UNIVERSITY AREA — Its colors are gold and green, but the University of South Florida is one step closer to being greener.
After more than a year of planning, the university is about to break ground on the Dr. Kiran C. Patel Center for Global Solutions, its first ever LEED certified building.
Administered by the U.S. Green Building Council, a Washington, D.C.,-based, nonprofit coalition of building industry leaders, the Leadership in Energy and Environmental Design Green Building Rating System assigns a certification level based on a building's environmentally friendly features, including sustainability, water efficiency, energy and atmosphere, materials and resources utilized, and indoor environmental quality.
The construction of the Patel Center presented an opportunity to create a facility that exemplifies the global issues that will be tackled when it opens, such as maintaining ecological balance and providing communities with potable water and sanitation.
"We benefited from faculty and staff that are very interested in new construction being built in a sustainable fashion using processes that are more energy efficient," said Betty Castor, the center's executive director and a former USF president. "Building energy efficient buildings that are beautiful not only reflects the contemporary concerns of the USF faculty, but also all renewable energy issues that face the state and the nation."
In order to meet LEED criteria, the Patel Center will be built with many unique features, said Walter Pestrak, a project manager and architect for USF. Construction will include energy-efficient mechanical systems, glazing and insulation, soil erosion control, bike racks, innovative solar technology, a system for harvesting rooftop rainwater for plumbing use, and xeriscaping.
The buildout has been covered by a $5 million donation from Tampa cardiologist Dr.
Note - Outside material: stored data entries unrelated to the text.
Lemma gather_names_spec names g c : c_db c = D0 -> gathered_ok g ->
  exists g' c', gather_names row count name fits names g c = (Ok g', c') /\ c_db c' = D0 /\
    gathered_ok g' /\ extends g g' /\ forall n, n ∈ names -> settled g' n.
Proof.
  revert g c. induction names as [|n names IH]; intros g c Hc Hg.
  { exists g, c. split_and!; try done. by intros n ?%elem_of_nil. }
  cbn [gather_names]. destruct (attempt_row n c Hc) as (o & c1 & Ho & Hc1 & Hs).
  unfold bind at 1. rewrite Ho. destruct (mjoin o) as [s|] eqn:E.
  - destruct (Hs s eq_refl) as (c2 & H2). pose proof (row_ok _ _ _ _ Hc H2) as Hq.
    pose proof (row_name _ _ _ _ Hc H2) as Hn. destruct (count_total n c1) as (k & c3 & Hk & Hc3).
    unfold bind. rewrite Hk. set (g1 := if (1 <? k)%nat then _ else _).
    assert (Hg1 : gathered_ok g1 /\ extends (found name fits s g) g1).
    { pose proof (found_ok s g Hq Hg) as [Ha Hb]. unfold g1. by destruct (1 <? k)%nat. }
    destruct Hg1 as [Hg1 He1]. destruct (found_extends s g Hq) as [He0 Hset].
    destruct (IH g1 c3 (eq_trans Hc3 Hc1) Hg1) as (g' & c' & -> & Hc' & Hg' & He & Hall).
    exists g', c'. split_and!; [done..|exact (extends_trans _ _ _ He0 (extends_trans _ _ _ He1 He))|].
    intros x [->|Hx]%elem_of_cons; [|auto]. subst n.
    exact (settled_extends _ _ _ (extends_trans _ _ _ He1 He) Hset).
  - destruct (missed_extends n g) as [He0 Hset].
    destruct (IH (missed n g) c1 Hc1 (missed_ok n g Hg)) as (g' & c' & -> & Hc' & Hg' & He & Hall).
    exists g', c'. split_and!; [done..|exact (extends_trans _ _ _ He0 He)|].
    intros x [->|Hx]%elem_of_cons; [|auto]. exact (settled_extends _ _ _ He Hset).
Qed.
End Gathering.

Section Rows.
Context `{World}.

Lemma head_sorted_elem {A} le (l : list A) x : head (sort_by le l) = Some x -> x ∈ l.
Proof. intros Hx. apply (elem_of_sort_by le), head_Some_elem_of, Hx. Qed.

Lemma skill_row_Ok col v c s c' :
  skill_row col v c = (Ok (Some s), c') ->
  exists r, r ∈ wf_skills (c_db c) /\ sr_snapshot r = s /\ skill_key col r = v.
Proof.
  intros (_ & Hs & _)%query_Ok. symmetry in Hs. apply fmap_Some in Hs as (r & Hr & ->).
  apply head_sorted_elem, elem_of_lfilter in Hr as [Hr Hk]. exists r. split; [done|]. split; [done|]. by apply String.eqb_eq.
Qed.

Lemma mcp_snapshot_row_Ok col v c s c' :
  mcp_snapshot_row col v c = (Ok (Some s), c') ->
  exists r, r ∈ wf_servers (c_db c) /\ snapshot_of r = s /\ server_key col r = v.
Proof.
  intros (_ & Hs & _)%query_Ok. symmetry in Hs. apply fmap_Some in Hs as (r & Hr & ->).
  apply head_sorted_elem, elem_of_lfilter in Hr as [Hr Hk]. exists r. split; [done|]. split; [done|]. by apply String.eqb_eq.
Qed.

Lemma count_total_of (f : WfDb -> nat) c :
  exists n c', (let* r := attempt_ok (query f) in ret (default 0%nat r)) c = (Ok n, c') /\ c_db c' = c_db c.
Proof. unfold bind, attempt_ok, query, sql. destruct (w_fault _); simpl; by do 2 eexists. Qed.

Context `{Codec}.

Lemma assigned_total ca c : exists a c', assigned_by ca c = (Ok a, c') /\ c_db c' = c_db c.
Proof.
  unfold assigned_by. destruct ca as [id|]; [|by do 2 eexists].
  unfold bind, attempt_ok, query, sql. destruct (w_fault _); simpl; [by do 2 eexists|].
  destruct (wf_agents _ !! id) as [r|]; simpl; [|by do 2 eexists].
  destruct (read_ids id "skill_ids" _), (read_ids id "mcp_server_ids" _). by do 2 eexists.
Qed.
End Rows.

Section Request.
Context `{World} `{Codec}.

(** Where a delivered skill or server comes from. *)
Definition library_skill (d : WfDb) (s : SkillSnapshot) : Prop :=
  exists r, r ∈ wf_skills d /\ sr_snapshot r = s.
Definition library_server (d : WfDb) (m : McpServerSnapshot) : Prop :=
  exists r, r ∈ wf_servers d /\ snapshot_of r = m.

Definition attachable_to (provider : string) (m : McpServerSnapshot) : bool :=
  mcp_attachable (mcp_support provider) (mc_transport m).

(** What a resolution promises, whatever fails while it reads. *)
Record delivered (d : WfDb) (skills servers : list string) (provider : string) (r : StepDeliverables) : Prop := {
  de_skills : NoDup (sk_name <$> dl_skills r);
  de_servers : NoDup (mc_name <$> dl_mcp_servers r);
  de_skill_from : forall s, s ∈ dl_skills r -> library_skill d s;
  de_server_from : forall m, m ∈ dl_mcp_servers r -> library_server d m /\ attachable_to provider m = true;
  de_skill_settled : forall n, n ∈ skills -> n ∈ sk_name <$> dl_skills r \/ n ∈ dl_missing_skills r;
  de_server_settled : forall n, n ∈ servers ->
    n ∈ mc_name <$> dl_mcp_servers r \/ n ∈ dl_missing_mcp_servers r \/
    exists m, mc_name m = n /\ library_server d m /\ attachable_to provider m = false;
}.

Lemma resolve_total ca skills servers provider c :
  exists r c', resolve_step_deliverables ca skills servers provider c = (Ok r, c') /\
    c_db c' = c_db c /\ delivered (c_db c) skills servers provider r.
Proof.
  unfold resolve_step_deliverables. destruct (assigned_total ca c) as (a & c1 & Ha & Hc1).
  unfold bind at 1. rewrite Ha. clear Ha.
  set (Qs := library_skill (c_db c)). set (Qm := library_server (c_db c)).
  assert (Hsr : forall col v c0 s c', c_db c0 = c_db c -> skill_row col v c0 = (Ok (Some s), c') ->
            Qs s /\ (col = ByName -> sk_name s = v)).
  { intros col v c0 s c' Hc0 (r & Hr & <- & Hk)%skill_row_Ok. rewrite Hc0 in Hr. split; [by exists r|]. by intros ->. }
  assert (Hmr : forall col v c0 s c', c_db c0 = c_db c -> mcp_snapshot_row col v c0 = (Ok (Some s), c') ->
            Qm s /\ (col = ByName -> mc_name s = v)).
  { intros col v c0 s c' Hc0 (r & Hr & <- & Hk)%mcp_snapshot_row_Ok. rewrite Hc0 in Hr. split; [by exists r|]. by intros ->. }
  assert (Hempty : forall {A} (name : A -> string) fits Q m, gathered_ok name fits Q (Build_Gathered [] m [])).
  { intros A name fits Q m. split; [constructor|]. by intros s ?%elem_of_nil. }
  destruct (gather_ids_spec sk_name any_skill Qs (c_db c) (skill_row ById) (fun v => reads_query _)
    (fun v c0 s c' H1 H2 => proj1 (Hsr _ _ _ _ _ H1 H2)) (as_skill_ids a)
    (Build_Gathered [] (as_missing_skills a) []) c1 Hc1 (Hempty _ _ _ _ _)) as (g1 & c2 & Hg1 & Hc2 & Hok1 & _).
  unfold bind at 1. rewrite Hg1. clear Hg1.
  destruct (gather_names_spec sk_name any_skill Qs (c_db c) (skill_row ByName) (fun v => reads_query _)
    (fun v c0 s c' H1 H2 => proj1 (Hsr _ _ _ _ _ H1 H2)) count_skills (fun v c0 => count_total_of _ c0)
    (fun v c0 s c' H1 H2 => proj2 (Hsr _ _ _ _ _ H1 H2) eq_refl) skills g1 c2 Hc2 Hok1)
    as (g2 & c3 & Hg2 & Hc3 & Hok2 & _ & Hset2).
  unfold bind at 1. rewrite Hg2. clear Hg2.
  destruct (gather_ids_spec mc_name (attachable_to provider) Qm (c_db c) (mcp_snapshot_row ById) (fun v => reads_query _)
    (fun v c0 s c' H1 H2 => proj1 (Hmr _ _ _ _ _ H1 H2)) (as_server_ids a)
    (Build_Gathered [] (as_missing_servers a) []) c3 Hc3 (Hempty _ _ _ _ _)) as (g3 & c4 & Hg3 & Hc4 & Hok3 & _).
  unfold bind at 1. fold (attachable_to provider). rewrite Hg3. clear Hg3.
  destruct (gather_names_spec mc_name (attachable_to provider) Qm (c_db c) (mcp_snapshot_row ByName) (fun v => reads_query _)
    (fun v c0 s c' H1 H2 => proj1 (Hmr _ _ _ _ _ H1 H2)) count_servers (fun v c0 => count_total_of _ c0)
    (fun v c0 s c' H1 H2 => proj2 (Hmr _ _ _ _ _ H1 H2) eq_refl) servers g3 c4 Hc4 Hok3)
    as (g4 & c5 & Hg4 & Hc5 & Hok4 & _ & Hset4).
  unfold bind at 1. rewrite Hg4. clear Hg4. do 2 eexists. split; [reflexivity|]. split; [done|].
  destruct Hok2 as [Hn2 Hf2], Hok4 as [Hn4 Hf4]. split; cbn [dl_skills dl_mcp_servers dl_missing_skills dl_missing_mcp_servers].
  - done.
  - done.
  - intros s Hs. by apply Hf2.
  - intros m Hm. by destruct (Hf4 m Hm).
  - intros n Hn. destruct (Hset2 n Hn) as [?|[?|(s & _ & _ & ?)]]; [by left|by right|done].
  - intros n Hn. destruct (Hset4 n Hn) as [?|[?|(m & ? & ? & ?)]]; [by left|by right; left|]. right; right. by exists m.
Qed.
End Request.

Lemma resolve_reads `{World} `{Codec} ca skills servers provider :
  reads (resolve_step_deliverables ca skills servers provider).
Proof. intros c. by destruct (resolve_total ca skills servers provider c) as (r & c' & -> & Hc' & _). Qed.

#[export] Hint Resolve resolve_reads : fletch.

Lemma warn_deliverables_closed `{World} `{Codec} P run e d : log_closed_on run P -> preserves P (warn_deliverables run e d).
Proof. intros HP. unfold warn_deliverables, warn_list. preserving. Qed.

#[export] Hint Resolve warn_deliverables_closed : fletch.

Lemma build_spawn_req_closed `{World} `{Codec} P spec f r w run o :
  log_closed_on run P -> preserves P (build_spawn_req spec f r w run o).
Proof. intros HP. unfold build_spawn_req. preserving. Qed.

#[export] Hint Resolve build_spawn_req_closed : fletch.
Kiran C. Patel and his pediatrician wife, Dr. Pallavi Patel, as well as $5 million in state funds.
While many of the materials and processes used in the design and construction are distinctive, they're not always more expensive, Pestrak said.
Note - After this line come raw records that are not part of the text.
(** Before the rows go, with the directories of [ids] aside. *)
Definition before_with (ids : list string) (s : RunStore) : Prop :=
  rs_wf s = wf0 /\ aside dirs0 doomed (rs_dirs s) /\ (forall x, x ∈ ids -> rs_dirs s !! x = None) /\ possible_ok s.

Definition after (s : RunStore) : Prop := rs_wf s = wf1 /\ gone dirs0 doomed (rs_dirs s) /\ possible_ok s.

Lemma possible_durable wf dirs s : on_the_way (wf, dirs) -> possible_ok s -> possible_ok (durable wf dirs s).
Proof.
  intros Hw Hs h [Hh|[->|Hh]%elem_of_cons]%elem_of_app; [auto|done|by apply elem_of_nil in Hh].
Qed.

Lemma before_weaken ids s : before_with ids s -> before_with [] s.
Proof. intros (H1 & H2 & _ & H3). split_and!; try done. by intros x ?%elem_of_nil. Qed.

Definition is_staging (d : StagedRunDir) : Prop := sd_live d ∈ doomed /\ sd_staged d = staged_name (sd_live d).

Lemma stage_triple id ids :
  id ∈ doomed -> (forall x, x ∈ ids -> x ∈ doomed) ->
  triple (before_with ids) (stage id) (fun d s => before_with (id :: ids) s /\ is_staging d) (before_with []).
Proof.
  intros Hid Hids. unfold stage.
  apply (triple_bind _ _ _ (fun r s => before_with ids s /\
    match r with Err (Refused _) => True | _ => rs_dirs s !! id = None end)).
  - intros c (Hw & Ha & Hn & Hp). unfold rename.
    destruct (move id (staged_name id) (rs_dirs (c_db c))) as [dirs|e] eqn:Em.
    + destruct (f_rename (c_tick c)); [by split_and!|].
      apply (move_aside dirs0 doomed plain_doomed) in Em as (Ha' & Hi & Hk); [|done..].
      split; [|exact Hi]. split_and!; [done|done|intros x Hx; apply Hk; auto|].
      apply possible_durable; [|done]. left. by rewrite Hw.
    + split; [by split_and!|]. unfold move in Em. destruct (rs_dirs (c_db c) !! id) eqn:Ei; [|by destruct e].
      destruct (rs_dirs (c_db c) !! staged_name id) as [[|? ?]|]; by simplify_eq.
  - intros r. apply (triple_bind _ _ _ (fun _ => before_with (id :: ids))).
    + destruct r as [[]|[|e]].
      * apply triple_ret. intros s [(Hw & Ha & Hn & Hp) Hi]. split_and!; try done.
        intros x [->|Hx]%elem_of_cons; auto.
      * intros c [(Hw & Ha & Hn & Hp) Hi]. split_and!; try done. intros x [->|Hx]%elem_of_cons; auto.
      * apply triple_err. intros s [Hb _]. by eapply before_weaken.
    + intros ex. apply triple_ret. intros s Hb. split; [done|]. by split.
Qed.

Lemma restore_triple d E : is_staging d -> triple (before_with []) (restore d) (fun _ => before_with []) E.
Proof.
  intros [Hd Hs]. unfold restore. destruct (sd_exists d); [|by apply triple_ret].
  apply (triple_bind _ _ _ (fun _ => before_with [])); [|intros r; by apply triple_ret]. rewrite Hs.
  intros c (Hw & Ha & Hn & Hp). unfold rename.
  destruct (move (staged_name (sd_live d)) (sd_live d) (rs_dirs (c_db c))) as [dirs|e] eqn:Em; [|by split_and!].
  destruct (f_rename (c_tick c)); [by split_and!|].
  apply (move_back dirs0 doomed plain_doomed) in Em; [|done..].
  split_and!; [done|done|by intros x ?%elem_of_nil|]. apply possible_durable; [|done]. left. by rewrite Hw.
Qed.

Lemma restore_each_triple l E :
  Forall is_staging l -> triple (before_with []) (restore_each l) (fun _ => before_with []) E.
Proof.
  induction 1 as [|d l Hd Hl IH]; cbn [restore_each]; [by apply triple_ret|].
  eapply triple_bind; [by apply restore_triple|]. by intros u.
Qed.

Lemma restore_all_triple l E :
  Forall is_staging l -> triple (before_with []) (restore_staged_run_dirs l) (fun _ => before_with []) E.
Proof. intros Hl. apply restore_each_triple. by apply Forall_rev. Qed.

Lemma stage_each_triple ids staged l :
  (forall x, x ∈ ids ++ l -> x ∈ doomed) -> Forall is_staging staged ->
  triple (before_with l) (stage_each ids staged)
    (fun ds s => before_with (rev ids ++ l) s /\ Forall is_staging ds) (before_with []).
Proof.
  revert staged l. induction ids as [|id ids IH]; intros staged l Hin Hst; cbn [stage_each]; [by apply triple_ret|].
  assert (Hback : forall e : string, triple (before_with l)
            (let* _ := restore_staged_run_dirs staged in err e)
            (fun (ds : list StagedRunDir) s => before_with (rev (id :: ids) ++ l) s /\ Forall is_staging ds) (before_with [])).
  { intros e. eapply triple_bind; [|intros u; apply triple_err; intros s Hs; exact Hs].
    eapply triple_weaken; [by apply restore_all_triple|apply before_weaken|done|intros d Hd; exact Hd]. }
  destruct (validate_id "run" id) as [[]|e]; [|apply Hback].
  eapply triple_bind.
  { eapply triple_attempt, stage_triple; [apply Hin; left|intros x Hx; apply Hin, elem_of_app; by right]. }
  intros [d|e]; cbn [before_with].
  - intros c [Hb Hd]. eapply (IH (staged ++ [d]) (id :: l)) in Hb.
    + destruct (stage_each ids (staged ++ [d]) c) as [[ds|e] c']; [|exact Hb].
      cbn [rev]. by rewrite <- app_assoc.
    + intros x [Hx|[->|Hx]%elem_of_cons]%elem_of_app; apply Hin; [right; apply elem_of_app; by left|left|].
      right. apply elem_of_app. by right.
    + apply Forall_app. by split; [|apply Forall_singleton].
  - eapply triple_bind; [by apply restore_all_triple|]. intros u. by apply triple_err.
Qed.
"Many sustainable strategies, materials and techniques do not cost more to implement and where costs are greater, there is often an energy (savings) and a healthier work environment," he said.
Some might think that means green translates to a more sterile, institutionalized look, but Castor noted that much attention has been paid to exterior and interior decor within the parameters of the LEED certification, including the use of specialized tiling, maple paneling, and bamboo veneer and frames.
"This will be a showcase building, right on Fowler Avenue, right next to the Alumni Center," she said. "It's going to be very nice, very comfortable, and extremely attractive."
Groundbreaking is planned for sometime in June.